Is an “Amazon Tax” coming to Bellevue?
That was a question posed by Seattle Times columnist Danny Westneat last month, writing about a Bellevue City Council meeting from March when lawmakers discussed the city’s budget deficit and potential revenue-generating solutions.
“Amazon is coming … and they are doing well. I don’t want to use the word ‘profiting from us’ — but they are part of our city that provides them with their ability to grow,” longtime councilmember Conrad Lee said at the meeting. “When they do, they cannot just take the profit and pocket it. They have to participate in helping the city’s growth in all ways, including our financial situation.”
Despite those comments, Lee told GeekWire last week that there is no intention to slap additional taxes on Amazon and other companies in Bellevue, the growing tech hub just east of Seattle where Amazon expects to employ 25,000 people — on par with the size of its second headquarters, or HQ2, currently under development in Arlington, Va.
“We don’t see a need and don’t have a plan to increase tax on Amazon and other tech companies,” he said via email.
Bellevue Mayor Lynne Robinson said Westneat’s column “gives a false impression that Bellevue City Council discussed corporate taxing in Bellevue. Not so.”
“The discussion revolved around a 1% property tax increase that council has the option to impose to keep ahead of a deficit that could require other tax measures in the future if not addressed now,” Robinson wrote on LinkedIn. “Yes, we are learning from Seattle: don’t wait until tomorrow to address today’s financial forecast.”
Whether or not Bellevue is discussing plans to levy a tax on Amazon and other tech companies, Lee’s comments at the March meeting show the dilemma some cities face as they balance business booms with budget deficits.
Lawmakers in Seattle have long debated how to tax tech giants such as Amazon that have grown rapidly over the last decade. Eventually in 2020 they approved a payroll tax on the city’s largest companies that brought in $248.1 million in its first year to help pay for affordable housing and homeless services.
Bellevue is now facing a tech boom of its own. In addition to Amazon, Facebook parent Meta is also growing its footprint in Bellevue, which is home to other regional hubs for Salesforce, eBay, TikTok parent ByteDance, and others.

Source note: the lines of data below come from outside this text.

(** ** The invariant *)

Lemma filter_initial_body body :
  forallb of_body body = true ->
  List.filter on_initialReplicationComplete body = [].
Proof.
  induction body as [|e body IH]; [done|]. simpl.
  intros [He Hb]%andb_true_iff. rewrite IH by done. by destruct e.
Qed.

Lemma filter_canceled_body body :
  forallb of_body body = true -> List.filter on_canceled body = [].
Proof.
  induction body as [|e body IH]; [done|]. simpl.
  intros [He Hb]%andb_true_iff. rewrite IH by done. by destruct e.
Qed.

Lemma filter_canceled_tail e : List.filter on_canceled (tail_events e) = [].
Proof. by destruct e as [| [] |]. Qed.

Lemma invariant_continues e w w' :
  invariant_executing w -> continues e w w' -> invariant w'.
Proof.
  intros [] []. destruct cont_log0 as (body & Hbody & Hlog).
  split.
  - unfold pending. rewrite cont_runQueueCount0, cont_running0,
      cont_rejected0, cont_queued0, exe_count0, exe_rejected0.
    destruct e; lia.
  - rewrite cont_runQueueCount0. destruct e; lia.
  - rewrite cont_active0, cont_running0, cont_rejected0, exe_active0,
      exe_rejected0.
    by destruct e.
  - rewrite cont_running0, cont_rejected0. by destruct e.
  - rewrite Hlog, !List.filter_app, (filter_initial_body body), exe_initial0,
      cont_initial0 by done.
    simpl. destruct e as [| [] |]; simpl; try by rewrite app_nil_r.
    by rewrite cont_completes0.
  - rewrite Hlog, !List.filter_app, (filter_canceled_body body),
      filter_canceled_tail, exe_canceled0, cont_canceled0 by done.
    by rewrite !app_nil_r.
  - rewrite cont_subscribed0, cont_live0, cont_push0. done.
Qed.

Lemma invariant_settles p w :
  invariant w -> running w = Some p -> invariant_executing w.
Proof.
  intros [] Hp. unfold pending in *. rewrite Hp in *.
  assert (rejected w = false) as Hr by eauto.
  rewrite Hr in *. split; try done; lia.
Qed.

Lemma invariant_starts retryOnFail rest w :
  invariant w -> running w = None -> rejected w = false ->
  queued w = retryOnFail :: rest ->
  invariant_executing
    (set_runCount (runCount w + 1)%Z (next_active true (set_queued rest w))).
Proof.
  intros [] Hp Hr Hq. unfold pending in *. rewrite Hp, Hr, Hq in *.
  split; simpl; try done.
  - simpl in *. lia.
  - rewrite List.filter_app. simpl. by rewrite app_nil_r.
  - rewrite List.filter_app. simpl. by rewrite app_nil_r.
Qed.

Lemma isStopped_false w :
  isStopped w = false ->
  destroyed w = false /\ canceled w = false
  /\ (live w = true \/ initialReplicationComplete w = false).
Proof.
  unfold isStopped.
  destruct (destroyed w), (live w), (initialReplicationComplete w),
    (canceled w); simpl; intuition congruence.
Qed.

Lemma invariant_run retryOnFail w : invariant w -> invariant (run retryOnFail w).
Proof.
  intros Hinv. unfold run.
  destruct (isStopped w); [done|].
  destruct (Z.ltb_spec 2 (runQueueCount w)); [done|].
  destruct Hinv.
  split; unfold pending in *; simpl; try done; rewrite ?length_app; simpl;
    lia.
Qed.

Lemma invariant_cancel w : invariant w -> invariant (cancel w).1.
Proof.
  intros Hinv. unfold cancel.
  destruct (isStopped w) eqn:Hs; [done|].
  apply isStopped_false in Hs as (_ & Hc & _).
  destruct Hinv. rewrite Hc in *.
  destruct (subscribed w) eqn:Hsub; split; unfold pending in *; simpl;
    try done; rewrite ?List.filter_app; simpl;
    by rewrite ?app_nil_r, ?inv_initial0, ?inv_canceled0, ?Hsub.
Qed.

Lemma invariant_set_destroyed v w : invariant w -> invariant (set_destroyed v w).
Proof. by intros []. Qed.

Lemma invariant_set_timers v w : invariant w -> invariant (set_timers v w).
Proof. by intros []. Qed.

Lemma invariant_set_looping v w : invariant w -> invariant (set_looping v w).
Proof. by intros []. Qed.

Lemma invariant_closure retryOnFail rest w :
  invariant w -> running w = None -> rejected w = false ->
  queued w = retryOnFail :: rest ->
  invariant (closure retryOnFail (set_queued rest w)).
Proof.
  intros Hinv Hp Hr Hq.
  destruct (goes_on__run retryOnFail (next_active true (set_queued rest w)))
    as (e & He & _).
  eapply invariant_continues; [|exact He].
  exact (invariant_starts retryOnFail rest w Hinv Hp Hr Hq).
Qed.

(** Every turn of the event loop keeps the invariant. *)
Lemma invariant_step l w w' : invariant w -> step l w = Some w' -> invariant w'.
Proof.
  intros Hinv Hstep. destruct l; simpl in Hstep.
  - simplify_eq. by apply invariant_run.
  - simplify_eq. by apply invariant_cancel.
  - destruct (destroyed w); simplify_eq.
    auto using invariant_cancel, invariant_set_destroyed.
  - destruct (subscribed w); simplify_eq. unfold onChangeEvent.
    repeat case_match; auto using invariant_run.
  - destruct (timers w); simplify_eq.
    by apply invariant_run, invariant_set_timers.
  - destruct (looping w); simplify_eq. unfold onInterval.
    case_match; auto using invariant_run, invariant_set_looping.
  - destruct (running w) eqn:Hp; [done|].
    destruct (queued w) eqn:Hq; [done|].
    destruct (rejected w) eqn:Hr; simplify_eq.
    by apply invariant_closure.
  - destruct (running w) eqn:Hp; [|done].
    apply goes_on_resume in Hstep as (e & He & _).
    eapply invariant_continues; [|exact He].
    by eapply invariant_settles.
Qed.

Lemma invariant_steps ls w w' :
  invariant w -> steps ls w = Some w' -> invariant w'.
Proof.
  revert w. induction ls as [|l ls IH]; simpl; intros w Hinv Hs.
  - by simplify_eq.
  - destruct (step l w) eqn:Hl; [|done]. eauto using invariant_step.
Qed.

Lemma invariant_set_subscribed w :
  invariant w -> live w = true -> is_Some (push w) ->
  invariant (set_subscribed true w).
Proof. intros [] Hlive Hpush. by split. Qed.

Lemma invariant_replicateRxCollection o multiInstance isDestroyed dev path
    h :
  invariant (replicateRxCollection o multiInstance isDestroyed dev path h).
Proof.
  unfold replicateRxCollection. cbv zeta.
  set (w0 := Build_World _ _ _ _ _ _ _ _ _ _ _ _ _ _ _ _ _ _ _ _ _ _).
  assert (invariant (run true w0)) as Hinv.
  { apply invariant_run. split; try done;
      simpl; by destruct (opt_waitForLeadership o && multiInstance). }
  revert Hinv. generalize (run true w0). intros w Hinv.
  destruct (live w) eqn:Hlive; [|done].
  set (w1 := if pull w && negb (isStopped w) then set_looping true w
             else w).
  assert (invariant w1 /\ live w1 = true /\ push w1 = push w)
    as (Hinv1 & Hlive1 & Hpush1).
  { unfold w1. case_match; auto using invariant_set_looping. }
  rewrite Hpush1. destruct (push w) eqn:Hpush; [|done].
  apply invariant_set_subscribed; [done..|]. by rewrite Hpush1.
Qed.

Lemma replicateRxCollection_started o multiInstance isDestroyed dev path h :
  started o multiInstance isDestroyed
    (replicateRxCollection o multiInstance isDestroyed dev path h).
Proof.
  unfold replicateRxCollection. cbv zeta.
  set (w0 := Build_World _ _ _ _ _ _ _ _ _ _ _ _ _ _ _ _ _ _ _ _ _ _).
  assert (run true w0
          = if isDestroyed then w0
            else set_queued [true] (set_runQueueCount 1%Z w0)) as ->.
  { unfold run, isStopped. simpl. destruct isDestroyed; [done|].
    simpl. by rewrite andb_false_r. }
  destruct isDestroyed, (default false (opt_live o)) eqn:Hlive,
    (opt_pull o) eqn:Hpull, (opt_push o) eqn:Hpush;
    simpl; unfold isStopped; simpl; rewrite ?Hlive, ?Hpull, ?Hpush; simpl;
    split; simpl; unfold isStopped; simpl;
    rewrite ?Hlive, ?Hpull, ?Hpush; done.
Qed.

In a blog post last month titled “Amazon’s commitment to Bellevue and the Eastside,” Amazon said it expects to have 10,000 employees in Bellevue and Redmond — home of Microsoft — by this summer. The company recently surpassed T-Mobile as Bellevue’s second-largest employer. Its Bellevue office space footprint will ultimately total more than 6.6 million square feet.
As GeekWire co-founder Todd Bishop reported in December, Amazon has used a different civic engagement approach in Bellevue compared to its strategy in Seattle, working more closely with city leaders and supporting various causes.
“We’re thrilled to be here, and on behalf of the entire company, I want to express my gratitude to the entire Bellevue community for welcoming us,” Amazon real estate chief John Schoettler wrote in the blog post last month.
Amazon moved into Seattle’s South Lake Union neighborhood in 2007, sparking a period of unprecedented growth for the company and massive change for the city. Its relationship with Seattle eventually evolved into conflict, as the City Council challenged the company over the impact of its growth.
Amazon has been open about its frustration with the Council, speaking out about a “hostile” attitude toward business and funding an effort to elect more moderate candidates. The company now refers to Bellevue and Seattle together as its “Puget Sound headquarters.”
Forecasts laid out by Bellevue’s finance director at the March meeting show budget deficits potentially increasing beyond $20 million by 2028 if no fiscal action is taken, and possibly more if the city needs to hire additional people to keep up with its growth.
As Westneat noted in his column, the state’s tax structure — no tax on corporate profits or income — can make it more difficult for a city to keep up with growth spurred by tech expansion.
“We do have to work more with our companies coming in,” said councilmember John Stokes, the city’s former mayor, at the meeting. “Development doesn’t pay for itself, at least certainly not for a long time.”
Lee, a Republican, told GeekWire that his feelings have not changed on Amazon, describing it as “a wonderful corporate citizen supporting the City through taxes and grants and other innovative partnerships.”
“In my 28 years on the Council, we have managed to balance the budget through sound fiscal policy and management,” he noted. “As the most ardent defender of the Bellevue taxpayers, I am making sure that’s not going to change. We are fiscally prudent and only spend what we need, not tax what we can.”